To be clear Danchenko may not have gotten his tips from where people think he got them, and some of the info obviously may not be too reliable - case-by- case, or in the case of the Galkina it all seems flawed.
by PeraclesPlease on Mon, 11/15/2021 - 5:16am
I do not see where anything in your long response refutes anything that Mate' reports, so what is your point? You include a long block quote but do not identify that it is from a year old Luke Harding piece in The Guardian. Luke Harding is one of the worst reporters able to keep a job at a major western news outlet but in this case his strong political bias is parallel to yours so you present his notoriously bad reporting as somehow a refutation of what Mate' reports using verifiable facts. Harding, and so many other 'reporter/faux pundits' [and misguided bloggers] take unproven, unsupported accusations which fit their preferred narrative and treat them as facts and then piece them into a story line which they attempt to pass off as proven. They get so locked in to a position, or maybe just react to an impulse to cover up stupid mistakes, that they continue to slant everything in that wrong direction even as new information changes, or at least should change, the story.
by A Guy Called LULU on Tue, 11/16/2021 - 10:11am
Refutes? in this case I"m trying to point out that you'd be hardpressed to notice that this compromised motherfucker was talking about something that took place under *TRUMP*, not Biden.
And I don't give a shit about Luke Harding - I was trying to point you to the 1000 page Senate report that Aaron Mate has wished away, the one that shows that Russia interference wasn't thought up by Steele, but was a series of actions noted by the intelligence community and the general public quite some time before Steele put finger to keyboard.

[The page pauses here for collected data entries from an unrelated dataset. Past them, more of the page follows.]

(* ===== verification/Svchelper.v ===== *)
(** * The service helper

    [tools/svchelper]: building, starting and stopping the services, docker
    commands and the queries.  The program is a tree of calls to the operating
    system (file OS); what it writes to standard error is not represented. *)

From Stdlib Require Import Ascii.
From S2P Require Import Prelude GoLib GoStrings Proto Conf OS Auth.
#[local] Open Scope Z_scope.

Definition millisecond : Z := 1000000.
Definition newline_char : ascii := "010"%char.

Record instance := mkInstance { in_svc : string; in_id : string; in_port : Z }.

Record svcInstance := mkSvcInstance {
  si_id : string; si_svc : string; si_port : Z; si_wsPort : Z; si_tcpPort : Z }.

Section svchelper.
(** Whether the path separator is the backslash. *)
Context (windows : bool).
(** The YAML decoder (as in the file Conf), the signer of tokens, and the JSON
    decoder of etcd's answers: the keys and values, in base 64. *)
Context (yaml : bytes → Config * bool) `{Jwt} (kvs_json : string → list (string * string)).

Definition exeExt : string := if windows then ".exe" else "".

(** ** Finding services in the source tree *)

(** The inner loop of [discoverServices]: the directories of domain [d]. *)
Fixpoint discover_nested (d : string) (entries : list (string * bool)) : prog (list string) :=
  match entries with
  | [] => mret []
  | (e, isDir) :: entries =>
      if negb isDir then discover_nested d entries
      else
        st ← call (Stat ("apps/" +:+ d +:+ "/" +:+ e +:+ "/cmd"));
        rest ← discover_nested d entries;
        mret (if st is StatOk then e :: rest else rest)
  end.

Fixpoint discover_loop (domains : list (string * bool)) : prog (list string) :=
  match domains with
  | [] => mret []
  | (d, isDir) :: domains =>
      if negb isDir then discover_loop domains
      else
        st ← call (Stat ("apps/" +:+ d +:+ "/cmd"));
        match st with
        | StatOk => rest ← discover_loop domains; mret (d :: rest)
        | _ =>
            entries ← call (ReadDir ("apps/" +:+ d));
            svcs ← discover_nested d entries;
            rest ← discover_loop domains;
            mret (svcs ++ rest)
        end
  end.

Hacked emails, Butina, meetings in Trump Tower + Mayberry, and the works:
https://www.intelligence.senate.gov/sites/default/files/documents/report...
As for the attack in Syria and the coverup, no I don't approve. But Maté has no problem being a shill for civilians killed by Russia. Quite the tilted playing field.
by PeraclesPlease on Tue, 11/16/2021 - 10:47am
I think you are misusing the word "shill". How about an actual example of Mate' being a "shill", whatever you mean by that, and evidence that his reporting is "compromised"? And, is he really a "motherfucker"? Is a crude ad hominem attack in an effort to derogate his reporting the very best you can do? Sorry, that was an unnecessary question since the answer is quite obvious.
by A Guy Called LULU on Tue, 11/16/2021 - 11:24am
He's transparently awful. I guess you like that for whatever reason.
by PeraclesPlease on Tue, 11/16/2021 - 1:48pm
re: something that took place under *TRUMP*, not Biden.
Like I tried to infer elsewhere, for me, a strongly distinguishing characteristic of most of the articles Lulu recommends over a decade is bias verification that presidents come and presidents go but they don't matter because someone else, with evil empire intent, is in charge of American foreign policy, the American military and the CIA. So many examples that one's eyes glaze over, the basic narrative never changes even thought the involved countries vary. Clearly, there's a small dedicated market for creating and reading such content, it just doesn't include me. I really do believe things change, they really do, I even believe in evolution, I'm not like conservatives who think The Bible is the unchanging truth.